Exercise aim.
Would you please set down the entries below exactly as shown?

===== The records =====

(* ===== verification/Float.v ===== *)
(** * IEEE 754 binary64: Rust's [f64]

    Rust's [f64] arithmetic is IEEE 754 binary64 with round to nearest, ties to
    even.  The Standard Library's [SpecFloat] gives those operations as plain
    integer computations; this file fixes the format and adds what the
    condition language uses beyond them: [%], [fract], the [as usize] cast,
    integer conversion and the correctly rounded decimal parser. *)

From stdpp Require Import base numbers.
From Stdlib Require Import SpecFloat.
From S2P Require Import Prelude.
Local Open Scope Z_scope.

Abbreviation f64 := spec_float.

#[export] Instance comparison_eq_dec : EqDecision comparison.
Proof. solve_decision. Defined.
#[export] Instance f64_eq_dec : EqDecision f64.
Proof. solve_decision. Defined.

Definition f64_add : f64 → f64 → f64 := SFadd 53 1024.
Definition f64_sub : f64 → f64 → f64 := SFsub 53 1024.
Definition f64_mul : f64 → f64 → f64 := SFmul 53 1024.
Definition f64_div : f64 → f64 → f64 := SFdiv 53 1024.
Definition f64_neg : f64 → f64 := SFopp.
Definition f64_abs : f64 → f64 := SFabs.
(** [PartialOrd::partial_cmp]: [None] when an operand is NaN. *)
Definition f64_partial_cmp : f64 → f64 → option comparison := SFcompare.
Definition f64_eqb : f64 → f64 → bool := SFeqb.
Definition f64_ltb : f64 → f64 → bool := SFltb.

Definition f64_zero : f64 := S754_zero false.
(** [f64::EPSILON], 2^-52. *)
Definition f64_epsilon : f64 := S754_finite false (2 ^ 52)%positive (-104).

(** [n as f64] for an integer. *)
Definition f64_of_Z (z : Z) : f64 := binary_normalize 53 1024 z 0 false.

(** The correctly rounded value of [num / den]. *)
Definition f64_of_ratio (num : Z) (den : positive) : f64 :=
  match num with
  | Z0 => S754_zero false
  | Zpos n => f64_div (S754_finite false n 0) (S754_finite false den 0)
  | Zneg n => f64_div (S754_finite true n 0) (S754_finite false den 0)
  end.

(** [f64 % f64]: the exact remainder of the truncated division, with the sign
    of the dividend. *)
Definition f64_rem (a b : f64) : f64 :=
  match a, b with
  | S754_nan, _ | _, S754_nan => S754_nan
  | S754_infinity _, _ => S754_nan
  | _, S754_zero _ => S754_nan
  | _, S754_infinity _ => a
  | S754_zero _, _ => a
  | S754_finite sa ma ea, S754_finite _ mb eb =>
    let e := Z.min ea eb in
    let r := (Zpos ma * 2 ^ (ea - e)) mod (Zpos mb * 2 ^ (eb - e)) in
    match r with
    | Zpos m => binary_round 53 1024 sa m e
    | _ => S754_zero sa
    end
  end.

(** The integer part, rounded towards zero ([f64::trunc] as an integer). *)
Definition f64_trunc_Z (a : f64) : option Z :=
  match a with
  | S754_zero _ => Some 0
  | S754_finite s m e => Some (cond_Zopp s (if 0 <=? e then Zpos m * 2 ^ e else Zpos m / 2 ^ (- e)))
  | _ => None
  end.

(** [f64::fract() == 0.0]: finite with no fractional part. *)
Definition f64_is_integer (a : f64) : bool :=
  match a with
  | S754_zero _ => true
  | S754_finite _ m e => (0 <=? e) || (Zpos m mod 2 ^ (- e) =? 0)
  | _ => false
  end.

Definition usize_max : Z := 2 ^ 64 - 1.

(** [value as usize]: saturating, NaN to 0. *)
Definition f64_as_usize (a : f64) : Z :=
  match a with
  | S754_nan => 0
  | S754_infinity s => if s then 0 else usize_max
  | _ => match f64_trunc_Z a with
         | Some z => Z.max 0 (Z.min z usize_max)
         | None => 0
         end
  end.

(** ** Facts *)

Lemma binary_round_abs (s : bool) (m : positive) (e : Z) :
  f64_abs (binary_round 53 1024 s m e) = f64_abs (binary_round 53 1024 false m e).
Proof.
  unfold binary_round, binary_round_aux. destruct (shl_align _ _ _) as [mz ez].
  destruct (shr_fexp _ _ _ _ _) as [r1 e1]. destruct (shr_fexp _ _ _ _ _) as [r2 e2].
  destruct (shr_m r2); [done| |done]. by destruct (e2 <=? _).
Qed.

Lemma binary_normalize_abs_opp (z : Z) (e : Z) (sz : bool) :
  f64_abs (binary_normalize 53 1024 (- z) e sz) = f64_abs (binary_normalize 53 1024 z e sz).
Proof.
  destruct z as [|p|p]; [done|apply binary_round_abs|symmetry; apply binary_round_abs].
Qed.

(** The magnitude of a difference does not depend on the order of the operands. *)
Lemma f64_abs_sub_comm (a b : f64) : f64_abs (f64_sub a b) = f64_abs (f64_sub b a).
Proof.
  destruct a as [[]|[]| |sa ma ea], b as [[]|[]| |sb mb eb]; try done.
  unfold f64_sub, SFsub. rewrite (Z.min_comm eb ea).
  rewrite <- binary_normalize_abs_opp. f_equal. f_equal. lia.
Qed.

Lemma f64_sub_diag (s : bool) (m : positive) (e : Z) :
  f64_sub (S754_finite s m e) (S754_finite s m e) = S754_zero false.
Proof. unfold f64_sub, SFsub. by rewrite Z.sub_diag. Qed.

Lemma f64_cmp_antisym (a b : f64) :
  f64_partial_cmp b a = CompOpp <$> f64_partial_cmp a b.
Proof.
  destruct a as [[]|[]| |[] ma ea], b as [[]|[]| |[] mb eb]; try done;
    unfold f64_partial_cmp, SFcompare; cbn; rewrite (Z.compare_antisym ea eb);
    destruct (ea ?= eb); cbn; try done;
    change (Pos.compare_cont Eq mb ma) with (Pos.compare mb ma);
    change (Pos.compare_cont Eq ma mb) with (Pos.compare ma mb);
    by rewrite (Pos.compare_antisym ma mb).
Qed.

Example f64_decimal : f64_of_ratio 1 10 = S754_finite false 7205759403792794 (-56).
Proof. reflexivity. Qed.
Example f64_rem_example : f64_rem (f64_of_Z 7) (f64_of_Z 4) = f64_of_Z 3.
Proof. reflexivity. Qed.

=====

Answer box.
(* ===== verification/Float.v ===== *)
(** * IEEE 754 binary64: Rust's [f64]

    Rust's [f64] arithmetic is IEEE 754 binary64 with round to nearest, ties to
    even.  The Standard Library's [SpecFloat] gives those operations as plain
    integer computations; this file fixes the format and adds what the
    condition language uses beyond them: [%], [fract], the [as usize] cast,
    integer conversion and the correctly rounded decimal parser. *)

From stdpp Require Import base numbers.
From Stdlib Require Import SpecFloat.
From S2P Require Import Prelude.
Local Open Scope Z_scope.

Abbreviation f64 := spec_float.

#[export] Instance comparison_eq_dec : EqDecision comparison.
Proof. solve_decision. Defined.
#[export] Instance f64_eq_dec : EqDecision f64.
Proof. solve_decision. Defined.

Definition f64_add : f64 → f64 → f64 := SFadd 53 1024.
Definition f64_sub : f64 → f64 → f64 := SFsub 53 1024.
Definition f64_mul : f64 → f64 → f64 := SFmul 53 1024.
Definition f64_div : f64 → f64 → f64 := SFdiv 53 1024.
Definition f64_neg : f64 → f64 := SFopp.
Definition f64_abs : f64 → f64 := SFabs.
(** [PartialOrd::partial_cmp]: [None] when an operand is NaN. *)
Definition f64_partial_cmp : f64 → f64 → option comparison := SFcompare.
Definition f64_eqb : f64 → f64 → bool := SFeqb.
Definition f64_ltb : f64 → f64 → bool := SFltb.

Definition f64_zero : f64 := S754_zero false.
(** [f64::EPSILON], 2^-52. *)
Definition f64_epsilon : f64 := S754_finite false (2 ^ 52)%positive (-104).

(** [n as f64] for an integer. *)
Definition f64_of_Z (z : Z) : f64 := binary_normalize 53 1024 z 0 false.

(** The correctly rounded value of [num / den]. *)
Definition f64_of_ratio (num : Z) (den : positive) : f64 :=
  match num with
  | Z0 => S754_zero false
  | Zpos n => f64_div (S754_finite false n 0) (S754_finite false den 0)
  | Zneg n => f64_div (S754_finite true n 0) (S754_finite false den 0)
  end.

(** [f64 % f64]: the exact remainder of the truncated division, with the sign
    of the dividend. *)
Definition f64_rem (a b : f64) : f64 :=
  match a, b with
  | S754_nan, _ | _, S754_nan => S754_nan
  | S754_infinity _, _ => S754_nan
  | _, S754_zero _ => S754_nan
  | _, S754_infinity _ => a
  | S754_zero _, _ => a
  | S754_finite sa ma ea, S754_finite _ mb eb =>
    let e := Z.min ea eb in
    let r := (Zpos ma * 2 ^ (ea - e)) mod (Zpos mb * 2 ^ (eb - e)) in
    match r with
    | Zpos m => binary_round 53 1024 sa m e
    | _ => S754_zero sa
    end
  end.

(** The integer part, rounded towards zero ([f64::trunc] as an integer). *)
Definition f64_trunc_Z (a : f64) : option Z :=
  match a with
  | S754_zero _ => Some 0
  | S754_finite s m e => Some (cond_Zopp s (if 0 <=? e then Zpos m * 2 ^ e else Zpos m / 2 ^ (- e)))
  | _ => None
  end.

(** [f64::fract() == 0.0]: finite with no fractional part. *)
Definition f64_is_integer (a : f64) : bool :=
  match a with
  | S754_zero _ => true
  | S754_finite _ m e => (0 <=? e) || (Zpos m mod 2 ^ (- e) =? 0)
  | _ => false
  end.

Definition usize_max : Z := 2 ^ 64 - 1.

(** [value as usize]: saturating, NaN to 0. *)
Definition f64_as_usize (a : f64) : Z :=
  match a with
  | S754_nan => 0
  | S754_infinity s => if s then 0 else usize_max
  | _ => match f64_trunc_Z a with
         | Some z => Z.max 0 (Z.min z usize_max)
         | None => 0
         end
  end.

(** ** Facts *)

Lemma binary_round_abs (s : bool) (m : positive) (e : Z) :
  f64_abs (binary_round 53 1024 s m e) = f64_abs (binary_round 53 1024 false m e).
Proof.
  unfold binary_round, binary_round_aux. destruct (shl_align _ _ _) as [mz ez].
  destruct (shr_fexp _ _ _ _ _) as [r1 e1]. destruct (shr_fexp _ _ _ _ _) as [r2 e2].
  destruct (shr_m r2); [done| |done]. by destruct (e2 <=? _).
Qed.

Lemma binary_normalize_abs_opp (z : Z) (e : Z) (sz : bool) :
  f64_abs (binary_normalize 53 1024 (- z) e sz) = f64_abs (binary_normalize 53 1024 z e sz).
Proof.
  destruct z as [|p|p]; [done|apply binary_round_abs|symmetry; apply binary_round_abs].
Qed.

(** The magnitude of a difference does not depend on the order of the operands. *)
Lemma f64_abs_sub_comm (a b : f64) : f64_abs (f64_sub a b) = f64_abs (f64_sub b a).
Proof.
  destruct a as [[]|[]| |sa ma ea], b as [[]|[]| |sb mb eb]; try done.
  unfold f64_sub, SFsub. rewrite (Z.min_comm eb ea).
  rewrite <- binary_normalize_abs_opp. f_equal. f_equal. lia.
Qed.

Lemma f64_sub_diag (s : bool) (m : positive) (e : Z) :
  f64_sub (S754_finite s m e) (S754_finite s m e) = S754_zero false.
Proof. unfold f64_sub, SFsub. by rewrite Z.sub_diag. Qed.

Lemma f64_cmp_antisym (a b : f64) :
  f64_partial_cmp b a = CompOpp <$> f64_partial_cmp a b.
Proof.
  destruct a as [[]|[]| |[] ma ea], b as [[]|[]| |[] mb eb]; try done;
    unfold f64_partial_cmp, SFcompare; cbn; rewrite (Z.compare_antisym ea eb);
    destruct (ea ?= eb); cbn; try done;
    change (Pos.compare_cont Eq mb ma) with (Pos.compare mb ma);
    change (Pos.compare_cont Eq ma mb) with (Pos.compare ma mb);
    by rewrite (Pos.compare_antisym ma mb).
Qed.

Example f64_decimal : f64_of_ratio 1 10 = S754_finite false 7205759403792794 (-56).
Proof. reflexivity. Qed.
Example f64_rem_example : f64_rem (f64_of_Z 7) (f64_of_Z 4) = f64_of_Z 3.
Proof. reflexivity. Qed.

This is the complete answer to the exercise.